Gilbert ha lasciato la LucasArts tra Monkey Island 2 e il successivo sequel del 1997, The Curse of Monkey Island, realizzato da un nuovo team creativo con a capo Larry Ahern e Jonathan Ackley. Creare un seguito di Monkey Island 2 ha rappresentato una vera sfida per i nuovi responsabili della serie: a causa dell’abbandono di Ron Gilbert e dell’ambiguità del finale del secondo capitolo, c’erano confusione e incertezza su come la serie avrebbero dovuto continuare. Avrebbero dovuto creare un sequel diretto, partendo dagli eventi del gioco precedente? Oppure sarebbe stato meglio ignorare quel finale e ripartire da zero, rivolgendosi a una nuova platea di giocatori?
Alla fine optarono per una via di mezzo, e così l’inizio di The Curse of Monkey Island è ambiguo quasi quanto il finale del gioco precedente. In apertura troviamo Guybrush da solo alla deriva in mezzo al mare, su una macchina a scontro, dopo essere in qualche modo fuggito da quella strana situazione festosa con cui si chiudeva il secondo capitolo. Era una soluzione intelligente, che permetteva di dare un seguito alla storia liberandosi del lascito del finale di Monkey Island 2. Dopotutto erano passati alcuni anni tra The Curse of Monkey Island e il suo predecessore, e iniziare un’avventura piratesca all’interno di un parco giochi nel presente sarebbe stata un po’ una truffa per i nuovi giocatori.

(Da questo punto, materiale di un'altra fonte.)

Lemma userSetRole_admins r w : 0 < count_admins w → 0 < count_admins (alone (userSetRole r) w).2.
Proof.
  intros Hw. unfold userSetRole. apply (loadManagedUser_alone (λ w, 0 < count_admins w)).
  { intros w' Hk. by apply (keeps_admins_count w). }
  intros s t w' u Hk Hu Ha. assert (0 < count_admins w') as Hw' by (by apply (keeps_admins_count w)).
  unfold withCSRF. destruct (verifySessionCSRF r s); [|done]. cbn zeta.
  destruct (ValidRole (field r "role")) eqn:Hv; cbn [negb]; [|apply positive_after; [repeat admins_step|done]].
  destruct (u_IsAdmin t && negb (bool_decide (field r "role" = RoleAdmin))) eqn:Hg.
  - apply unless_last_admin_alone; [done|]. intros w1 _ H1. unfold set_role_of, SetUserRole. rewrite Hv.
    apply (after_write_other (λ _, false) (λ _ _, ()) (alter (set_role (field r "role")) (u_ID t)) (u_ID t)); [done| | |done].
    + intros m other Ho. by rewrite lookup_alter_ne.
    + intros a. repeat admins_step.
  - unfold set_role_of, SetUserRole. rewrite Hv.
    apply (after_write (λ _, false) (λ _ _, ()) (alter (set_role (field r "role")) (u_ID t))); [done| |done|].
    { intros a. repeat admins_step. }
    apply count_admins_pos in Hw' as (id & x & Hx & Hax). destruct (decide (u_ID t = id)) as [<-|Hne].
    + exists (u_ID t), (set_role (field r "role") x). rewrite lookup_alter_eq, Hx. split; [done|].
      rewrite Hu in Hx. injection Hx as ->. rewrite <- Ha, Hax in Hg. cbn. by destruct (bool_decide _).
    + exists id, x. by rewrite lookup_alter_ne.
Qed.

Una delle novità più rilevanti fu lo stile grafico. La decisione venne presa fin da subito per dare al gioco un aspetto diverso rispetto ai primi due—un aspetto decisamente ispirato ai cartoni animati. Il team artistico ha lavorato dalle otto alle dieci settimane con i lead designer per mettere insieme un gran numero di punti di riferimento, prendendo spunto dai dipinti di MC Wyatt, dalle copertine per il New Yorker di Peter De Sève, dalla serie animata d’avanguardia Duckman. Volevano soprattutto che i personaggi questa volta avessero una presenza più importante—una cosa che non era possibile nei capitoli precedenti.
«In precedenza quando realizzavi l’animazione di Guybrush dovevi sfumarlo», spiega il background artist Bill Tiller. «I pixel non erano abbastanza sottili per fare un contorno. Ogni volta che si lavora su un’animazione, si parte dal contorno—si disegna Topolino, dopodiché si riempie con il colore. Ma con Guybrush non era possibile farlo. I pixel erano troppo piccoli. Non si poteva disegnare un contorno di Guybrush e poi inserire il colore. Era necessario disegnare e sfumare ogni singola animazione. Mentre adesso con con l’alta risoluzione è possibile disegnare il contorno, proprio come in un normale lavoro di animazione».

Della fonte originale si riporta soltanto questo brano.